- [Exercise requirements]: The answer must be a single number: the count of lines in these records that hold "ErrTooSmallRewardAmount".

- [Data for review]:

════

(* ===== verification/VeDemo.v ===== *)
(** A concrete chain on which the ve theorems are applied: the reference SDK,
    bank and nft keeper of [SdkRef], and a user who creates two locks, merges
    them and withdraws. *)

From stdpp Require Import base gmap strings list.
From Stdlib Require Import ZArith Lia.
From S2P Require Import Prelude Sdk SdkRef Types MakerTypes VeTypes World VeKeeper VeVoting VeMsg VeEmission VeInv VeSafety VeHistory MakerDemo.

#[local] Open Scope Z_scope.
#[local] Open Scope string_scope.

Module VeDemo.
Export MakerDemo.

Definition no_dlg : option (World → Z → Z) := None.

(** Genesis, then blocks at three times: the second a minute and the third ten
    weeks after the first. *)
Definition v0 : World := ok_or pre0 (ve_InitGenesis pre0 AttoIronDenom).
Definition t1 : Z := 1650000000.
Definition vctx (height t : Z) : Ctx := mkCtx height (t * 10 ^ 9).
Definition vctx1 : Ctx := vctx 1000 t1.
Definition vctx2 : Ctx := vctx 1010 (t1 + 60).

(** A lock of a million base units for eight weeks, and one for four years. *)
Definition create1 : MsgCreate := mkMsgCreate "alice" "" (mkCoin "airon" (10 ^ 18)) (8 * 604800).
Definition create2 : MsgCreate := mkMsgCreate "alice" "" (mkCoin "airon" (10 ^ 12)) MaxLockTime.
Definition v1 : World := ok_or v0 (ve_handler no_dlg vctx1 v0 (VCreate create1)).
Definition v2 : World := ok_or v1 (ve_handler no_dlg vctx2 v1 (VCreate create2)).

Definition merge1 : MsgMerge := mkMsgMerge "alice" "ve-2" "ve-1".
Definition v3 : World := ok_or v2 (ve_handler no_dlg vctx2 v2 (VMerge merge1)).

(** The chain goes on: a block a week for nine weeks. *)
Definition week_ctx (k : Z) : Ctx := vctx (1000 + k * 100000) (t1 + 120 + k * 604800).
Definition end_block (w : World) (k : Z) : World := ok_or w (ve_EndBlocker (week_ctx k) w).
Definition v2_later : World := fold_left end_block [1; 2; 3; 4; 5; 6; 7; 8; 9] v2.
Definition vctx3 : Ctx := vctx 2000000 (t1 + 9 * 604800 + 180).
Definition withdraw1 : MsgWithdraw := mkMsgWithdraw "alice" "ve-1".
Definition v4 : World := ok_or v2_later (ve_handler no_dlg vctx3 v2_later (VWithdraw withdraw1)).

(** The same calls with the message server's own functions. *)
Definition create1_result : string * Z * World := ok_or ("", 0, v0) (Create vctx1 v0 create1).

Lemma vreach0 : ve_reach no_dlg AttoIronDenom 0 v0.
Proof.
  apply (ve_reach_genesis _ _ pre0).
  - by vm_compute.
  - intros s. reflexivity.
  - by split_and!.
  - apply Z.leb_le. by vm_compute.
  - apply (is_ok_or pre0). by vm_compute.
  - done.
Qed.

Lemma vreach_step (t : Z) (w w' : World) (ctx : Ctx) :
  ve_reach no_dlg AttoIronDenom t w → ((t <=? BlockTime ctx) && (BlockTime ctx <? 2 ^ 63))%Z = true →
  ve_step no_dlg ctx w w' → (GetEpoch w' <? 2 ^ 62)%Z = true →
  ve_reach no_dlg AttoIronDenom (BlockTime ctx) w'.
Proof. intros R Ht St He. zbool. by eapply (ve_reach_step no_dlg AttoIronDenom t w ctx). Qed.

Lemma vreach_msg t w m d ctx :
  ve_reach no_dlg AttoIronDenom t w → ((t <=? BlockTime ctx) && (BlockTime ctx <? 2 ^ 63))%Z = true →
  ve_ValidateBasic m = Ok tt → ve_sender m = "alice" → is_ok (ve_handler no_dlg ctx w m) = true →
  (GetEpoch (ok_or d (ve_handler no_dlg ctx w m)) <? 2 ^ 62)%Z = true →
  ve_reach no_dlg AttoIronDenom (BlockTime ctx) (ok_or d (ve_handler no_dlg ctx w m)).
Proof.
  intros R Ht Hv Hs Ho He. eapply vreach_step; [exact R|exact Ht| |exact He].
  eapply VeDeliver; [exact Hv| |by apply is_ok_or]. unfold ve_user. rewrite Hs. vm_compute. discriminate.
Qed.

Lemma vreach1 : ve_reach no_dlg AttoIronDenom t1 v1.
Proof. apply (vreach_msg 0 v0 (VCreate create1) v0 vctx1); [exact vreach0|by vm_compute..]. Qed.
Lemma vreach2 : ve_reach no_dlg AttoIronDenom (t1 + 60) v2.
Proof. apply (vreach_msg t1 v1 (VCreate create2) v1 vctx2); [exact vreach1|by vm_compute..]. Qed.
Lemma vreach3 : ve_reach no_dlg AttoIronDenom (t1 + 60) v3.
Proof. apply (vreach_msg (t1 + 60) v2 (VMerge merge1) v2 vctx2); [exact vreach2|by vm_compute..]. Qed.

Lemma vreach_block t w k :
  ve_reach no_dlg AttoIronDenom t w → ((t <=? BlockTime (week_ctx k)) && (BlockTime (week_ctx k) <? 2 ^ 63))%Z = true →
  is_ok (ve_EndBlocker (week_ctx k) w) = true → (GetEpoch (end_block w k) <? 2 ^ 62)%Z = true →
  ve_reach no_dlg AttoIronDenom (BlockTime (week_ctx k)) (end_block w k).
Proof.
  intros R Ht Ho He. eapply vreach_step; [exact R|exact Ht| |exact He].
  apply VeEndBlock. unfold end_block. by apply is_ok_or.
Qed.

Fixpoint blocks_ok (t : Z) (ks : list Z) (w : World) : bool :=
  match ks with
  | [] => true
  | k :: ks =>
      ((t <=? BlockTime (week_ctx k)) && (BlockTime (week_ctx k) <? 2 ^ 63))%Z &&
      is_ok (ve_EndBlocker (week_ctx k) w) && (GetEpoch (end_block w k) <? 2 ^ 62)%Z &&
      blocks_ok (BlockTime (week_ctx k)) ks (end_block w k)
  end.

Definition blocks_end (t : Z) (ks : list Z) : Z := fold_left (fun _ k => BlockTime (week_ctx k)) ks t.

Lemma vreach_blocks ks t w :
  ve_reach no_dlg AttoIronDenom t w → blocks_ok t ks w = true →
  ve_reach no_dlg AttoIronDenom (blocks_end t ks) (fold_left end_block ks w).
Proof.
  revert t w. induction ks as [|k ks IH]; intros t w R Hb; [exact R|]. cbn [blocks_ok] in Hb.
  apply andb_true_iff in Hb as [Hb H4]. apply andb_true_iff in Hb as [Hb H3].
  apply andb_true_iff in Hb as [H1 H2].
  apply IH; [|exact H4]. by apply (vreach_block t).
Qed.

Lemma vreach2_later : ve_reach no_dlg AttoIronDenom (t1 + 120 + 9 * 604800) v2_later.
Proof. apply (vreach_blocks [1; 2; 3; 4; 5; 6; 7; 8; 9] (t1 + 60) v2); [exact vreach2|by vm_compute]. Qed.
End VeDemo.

════

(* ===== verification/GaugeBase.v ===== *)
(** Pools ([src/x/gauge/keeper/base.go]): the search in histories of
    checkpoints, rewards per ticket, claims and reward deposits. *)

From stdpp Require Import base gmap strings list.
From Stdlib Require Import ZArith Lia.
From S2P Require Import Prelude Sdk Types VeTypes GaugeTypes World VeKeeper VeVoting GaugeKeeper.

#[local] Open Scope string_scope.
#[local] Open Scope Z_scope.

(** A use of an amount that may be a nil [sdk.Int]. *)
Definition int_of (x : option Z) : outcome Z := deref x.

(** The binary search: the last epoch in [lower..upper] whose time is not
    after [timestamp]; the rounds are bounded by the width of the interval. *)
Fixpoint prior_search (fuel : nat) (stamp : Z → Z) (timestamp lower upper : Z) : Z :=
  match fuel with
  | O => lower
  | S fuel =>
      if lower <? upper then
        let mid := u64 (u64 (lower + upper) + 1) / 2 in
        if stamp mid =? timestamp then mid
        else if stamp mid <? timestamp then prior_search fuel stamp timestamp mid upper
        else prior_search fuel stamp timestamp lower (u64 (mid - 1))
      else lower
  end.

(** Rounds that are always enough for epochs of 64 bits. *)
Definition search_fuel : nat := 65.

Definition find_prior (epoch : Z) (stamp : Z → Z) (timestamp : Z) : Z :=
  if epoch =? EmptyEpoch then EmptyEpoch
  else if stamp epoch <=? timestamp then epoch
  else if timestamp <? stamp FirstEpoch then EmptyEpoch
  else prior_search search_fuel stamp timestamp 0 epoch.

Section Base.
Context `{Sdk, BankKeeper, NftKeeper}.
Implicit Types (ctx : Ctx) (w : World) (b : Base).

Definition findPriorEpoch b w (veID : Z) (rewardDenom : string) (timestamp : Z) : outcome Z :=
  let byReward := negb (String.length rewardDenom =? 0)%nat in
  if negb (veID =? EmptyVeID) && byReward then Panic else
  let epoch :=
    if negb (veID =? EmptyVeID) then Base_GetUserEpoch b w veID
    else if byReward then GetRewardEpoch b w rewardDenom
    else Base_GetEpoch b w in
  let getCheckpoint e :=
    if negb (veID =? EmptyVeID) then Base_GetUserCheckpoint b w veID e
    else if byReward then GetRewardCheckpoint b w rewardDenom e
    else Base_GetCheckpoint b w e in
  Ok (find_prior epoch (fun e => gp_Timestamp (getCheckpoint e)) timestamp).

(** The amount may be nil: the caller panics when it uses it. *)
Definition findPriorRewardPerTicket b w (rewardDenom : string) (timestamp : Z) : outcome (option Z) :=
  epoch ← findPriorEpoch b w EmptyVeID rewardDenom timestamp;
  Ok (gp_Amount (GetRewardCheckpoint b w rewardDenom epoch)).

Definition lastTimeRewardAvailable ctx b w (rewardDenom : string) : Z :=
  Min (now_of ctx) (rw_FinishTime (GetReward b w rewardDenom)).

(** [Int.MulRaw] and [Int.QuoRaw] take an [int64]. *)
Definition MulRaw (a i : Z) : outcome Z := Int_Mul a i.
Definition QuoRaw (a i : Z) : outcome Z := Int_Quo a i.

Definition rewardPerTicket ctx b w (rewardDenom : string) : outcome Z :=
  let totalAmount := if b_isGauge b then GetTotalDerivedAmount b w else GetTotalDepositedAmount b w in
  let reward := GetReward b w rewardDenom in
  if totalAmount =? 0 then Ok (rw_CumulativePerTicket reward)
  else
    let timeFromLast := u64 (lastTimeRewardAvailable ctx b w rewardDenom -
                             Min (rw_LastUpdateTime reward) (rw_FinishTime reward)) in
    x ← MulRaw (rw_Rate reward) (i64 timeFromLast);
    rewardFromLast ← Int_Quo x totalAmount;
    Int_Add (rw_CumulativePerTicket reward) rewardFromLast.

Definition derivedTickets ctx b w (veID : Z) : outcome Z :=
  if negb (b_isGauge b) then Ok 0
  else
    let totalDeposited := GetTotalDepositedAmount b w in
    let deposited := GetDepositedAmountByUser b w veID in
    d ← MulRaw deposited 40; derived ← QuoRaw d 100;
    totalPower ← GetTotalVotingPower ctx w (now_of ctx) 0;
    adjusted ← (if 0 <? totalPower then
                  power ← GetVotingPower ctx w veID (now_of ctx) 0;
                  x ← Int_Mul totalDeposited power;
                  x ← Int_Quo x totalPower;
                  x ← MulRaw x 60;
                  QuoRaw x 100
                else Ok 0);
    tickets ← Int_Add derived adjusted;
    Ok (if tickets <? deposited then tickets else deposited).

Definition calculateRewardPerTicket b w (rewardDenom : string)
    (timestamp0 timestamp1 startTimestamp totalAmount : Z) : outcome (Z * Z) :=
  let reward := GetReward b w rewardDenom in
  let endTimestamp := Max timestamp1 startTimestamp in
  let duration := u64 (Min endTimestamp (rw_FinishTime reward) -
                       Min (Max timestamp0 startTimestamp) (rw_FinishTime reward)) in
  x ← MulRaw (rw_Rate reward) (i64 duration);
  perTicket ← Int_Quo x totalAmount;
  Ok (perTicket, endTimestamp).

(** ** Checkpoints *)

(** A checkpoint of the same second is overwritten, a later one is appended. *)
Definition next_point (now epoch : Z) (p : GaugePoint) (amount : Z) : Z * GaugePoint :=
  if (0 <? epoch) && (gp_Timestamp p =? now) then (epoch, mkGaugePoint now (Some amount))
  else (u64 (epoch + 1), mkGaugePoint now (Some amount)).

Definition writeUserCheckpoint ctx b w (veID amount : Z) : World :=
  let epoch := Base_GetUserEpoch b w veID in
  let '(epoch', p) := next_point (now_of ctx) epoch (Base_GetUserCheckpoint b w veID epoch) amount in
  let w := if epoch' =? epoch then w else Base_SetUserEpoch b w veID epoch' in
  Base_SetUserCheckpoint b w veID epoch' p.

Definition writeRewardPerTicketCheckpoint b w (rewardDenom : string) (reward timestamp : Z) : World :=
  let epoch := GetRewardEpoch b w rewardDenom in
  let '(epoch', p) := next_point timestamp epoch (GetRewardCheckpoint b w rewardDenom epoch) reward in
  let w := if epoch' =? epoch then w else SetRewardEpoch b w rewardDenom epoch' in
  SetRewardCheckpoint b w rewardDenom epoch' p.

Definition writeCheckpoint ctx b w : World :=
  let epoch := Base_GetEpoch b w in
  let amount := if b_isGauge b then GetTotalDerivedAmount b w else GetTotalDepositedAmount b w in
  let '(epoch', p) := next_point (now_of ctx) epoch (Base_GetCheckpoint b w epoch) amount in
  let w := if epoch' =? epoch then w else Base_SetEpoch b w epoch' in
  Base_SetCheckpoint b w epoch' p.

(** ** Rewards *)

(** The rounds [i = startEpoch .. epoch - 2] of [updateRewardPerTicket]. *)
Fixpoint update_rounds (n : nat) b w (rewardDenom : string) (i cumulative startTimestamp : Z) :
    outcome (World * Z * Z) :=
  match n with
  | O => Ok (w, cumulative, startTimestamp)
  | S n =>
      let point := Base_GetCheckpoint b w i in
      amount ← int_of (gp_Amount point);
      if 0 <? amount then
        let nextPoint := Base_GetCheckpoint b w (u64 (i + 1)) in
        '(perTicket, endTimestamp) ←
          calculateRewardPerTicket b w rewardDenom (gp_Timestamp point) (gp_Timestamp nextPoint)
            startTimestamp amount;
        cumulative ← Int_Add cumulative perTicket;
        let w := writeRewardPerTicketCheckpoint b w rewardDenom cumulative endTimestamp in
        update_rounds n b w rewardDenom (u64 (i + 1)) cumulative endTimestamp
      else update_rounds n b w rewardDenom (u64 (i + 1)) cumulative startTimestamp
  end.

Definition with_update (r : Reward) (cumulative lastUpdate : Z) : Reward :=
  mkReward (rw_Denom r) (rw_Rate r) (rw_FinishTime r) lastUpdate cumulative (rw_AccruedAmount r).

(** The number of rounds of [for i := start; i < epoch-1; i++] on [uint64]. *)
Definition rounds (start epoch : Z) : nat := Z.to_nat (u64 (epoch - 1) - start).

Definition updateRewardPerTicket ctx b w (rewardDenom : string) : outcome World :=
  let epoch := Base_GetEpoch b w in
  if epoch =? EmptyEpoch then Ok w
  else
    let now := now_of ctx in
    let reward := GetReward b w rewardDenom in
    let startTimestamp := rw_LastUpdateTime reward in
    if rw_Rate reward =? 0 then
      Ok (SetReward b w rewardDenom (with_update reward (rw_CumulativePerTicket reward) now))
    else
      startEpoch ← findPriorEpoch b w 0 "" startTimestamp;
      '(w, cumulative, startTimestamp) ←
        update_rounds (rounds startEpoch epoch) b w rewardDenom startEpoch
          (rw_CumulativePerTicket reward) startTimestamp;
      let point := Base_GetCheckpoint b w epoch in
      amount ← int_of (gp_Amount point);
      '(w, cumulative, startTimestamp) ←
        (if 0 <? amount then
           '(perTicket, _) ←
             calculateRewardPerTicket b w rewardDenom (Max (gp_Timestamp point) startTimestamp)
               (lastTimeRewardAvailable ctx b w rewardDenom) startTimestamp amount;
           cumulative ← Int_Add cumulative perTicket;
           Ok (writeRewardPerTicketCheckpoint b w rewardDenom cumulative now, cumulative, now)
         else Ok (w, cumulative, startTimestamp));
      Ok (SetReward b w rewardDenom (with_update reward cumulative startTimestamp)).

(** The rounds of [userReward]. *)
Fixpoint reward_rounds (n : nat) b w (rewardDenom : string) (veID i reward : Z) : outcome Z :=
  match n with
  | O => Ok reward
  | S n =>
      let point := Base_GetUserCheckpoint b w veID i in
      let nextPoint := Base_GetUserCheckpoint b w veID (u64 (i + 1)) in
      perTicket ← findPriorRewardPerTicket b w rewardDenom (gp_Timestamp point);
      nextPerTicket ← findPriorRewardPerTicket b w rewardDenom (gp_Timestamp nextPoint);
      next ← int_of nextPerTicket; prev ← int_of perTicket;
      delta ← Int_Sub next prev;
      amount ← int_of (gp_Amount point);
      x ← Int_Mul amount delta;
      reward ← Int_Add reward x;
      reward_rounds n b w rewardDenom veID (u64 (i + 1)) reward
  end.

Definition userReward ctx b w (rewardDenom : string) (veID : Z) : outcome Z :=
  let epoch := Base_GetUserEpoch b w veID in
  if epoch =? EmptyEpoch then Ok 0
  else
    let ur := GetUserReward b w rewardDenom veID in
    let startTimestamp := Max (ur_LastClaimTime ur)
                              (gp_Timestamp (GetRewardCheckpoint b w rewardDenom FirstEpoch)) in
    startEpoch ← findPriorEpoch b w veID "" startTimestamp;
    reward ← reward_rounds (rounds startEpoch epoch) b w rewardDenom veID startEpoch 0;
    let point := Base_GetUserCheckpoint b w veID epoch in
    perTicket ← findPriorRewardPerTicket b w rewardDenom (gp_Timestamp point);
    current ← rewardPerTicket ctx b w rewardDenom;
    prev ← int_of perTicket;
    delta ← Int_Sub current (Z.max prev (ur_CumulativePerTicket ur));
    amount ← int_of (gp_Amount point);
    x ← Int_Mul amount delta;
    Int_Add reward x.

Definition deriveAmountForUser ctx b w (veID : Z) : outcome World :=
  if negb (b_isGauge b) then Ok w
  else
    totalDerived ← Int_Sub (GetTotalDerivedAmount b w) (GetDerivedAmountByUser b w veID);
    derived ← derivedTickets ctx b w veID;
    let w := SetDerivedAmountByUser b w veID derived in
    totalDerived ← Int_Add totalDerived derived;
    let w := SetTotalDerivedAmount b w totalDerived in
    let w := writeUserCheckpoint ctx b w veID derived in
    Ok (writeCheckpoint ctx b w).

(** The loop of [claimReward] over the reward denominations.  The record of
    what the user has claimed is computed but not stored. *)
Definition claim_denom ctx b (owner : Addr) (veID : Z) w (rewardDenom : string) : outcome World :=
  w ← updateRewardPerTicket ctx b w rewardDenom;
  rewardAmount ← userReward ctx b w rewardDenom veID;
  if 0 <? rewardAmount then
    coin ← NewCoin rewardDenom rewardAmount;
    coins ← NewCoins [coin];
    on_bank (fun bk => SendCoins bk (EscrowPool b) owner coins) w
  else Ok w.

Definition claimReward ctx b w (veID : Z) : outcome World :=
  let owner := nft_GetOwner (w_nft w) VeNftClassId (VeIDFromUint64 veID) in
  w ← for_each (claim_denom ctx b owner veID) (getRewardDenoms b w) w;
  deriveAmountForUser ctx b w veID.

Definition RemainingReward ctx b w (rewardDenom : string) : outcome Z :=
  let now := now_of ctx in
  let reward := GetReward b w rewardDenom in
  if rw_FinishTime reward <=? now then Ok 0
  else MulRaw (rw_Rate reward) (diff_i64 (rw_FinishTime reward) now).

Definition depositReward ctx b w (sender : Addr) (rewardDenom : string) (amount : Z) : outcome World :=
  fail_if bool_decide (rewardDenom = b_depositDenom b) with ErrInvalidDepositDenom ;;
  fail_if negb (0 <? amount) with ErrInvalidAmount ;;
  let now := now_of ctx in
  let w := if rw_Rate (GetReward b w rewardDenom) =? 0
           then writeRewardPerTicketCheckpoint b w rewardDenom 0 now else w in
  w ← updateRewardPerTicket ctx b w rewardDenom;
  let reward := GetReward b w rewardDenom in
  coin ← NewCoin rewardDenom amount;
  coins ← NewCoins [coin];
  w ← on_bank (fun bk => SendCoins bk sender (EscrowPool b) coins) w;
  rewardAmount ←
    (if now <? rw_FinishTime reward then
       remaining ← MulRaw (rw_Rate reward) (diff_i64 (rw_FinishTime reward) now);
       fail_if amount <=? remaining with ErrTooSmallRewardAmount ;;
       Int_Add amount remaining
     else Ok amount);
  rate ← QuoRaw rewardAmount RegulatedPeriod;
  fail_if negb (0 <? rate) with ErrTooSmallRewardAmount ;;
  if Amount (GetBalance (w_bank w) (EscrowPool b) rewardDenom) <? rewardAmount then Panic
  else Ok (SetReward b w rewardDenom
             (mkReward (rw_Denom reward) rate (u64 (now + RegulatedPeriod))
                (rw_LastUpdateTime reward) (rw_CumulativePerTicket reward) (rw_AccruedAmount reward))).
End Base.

════

- [Exercise answer]: 2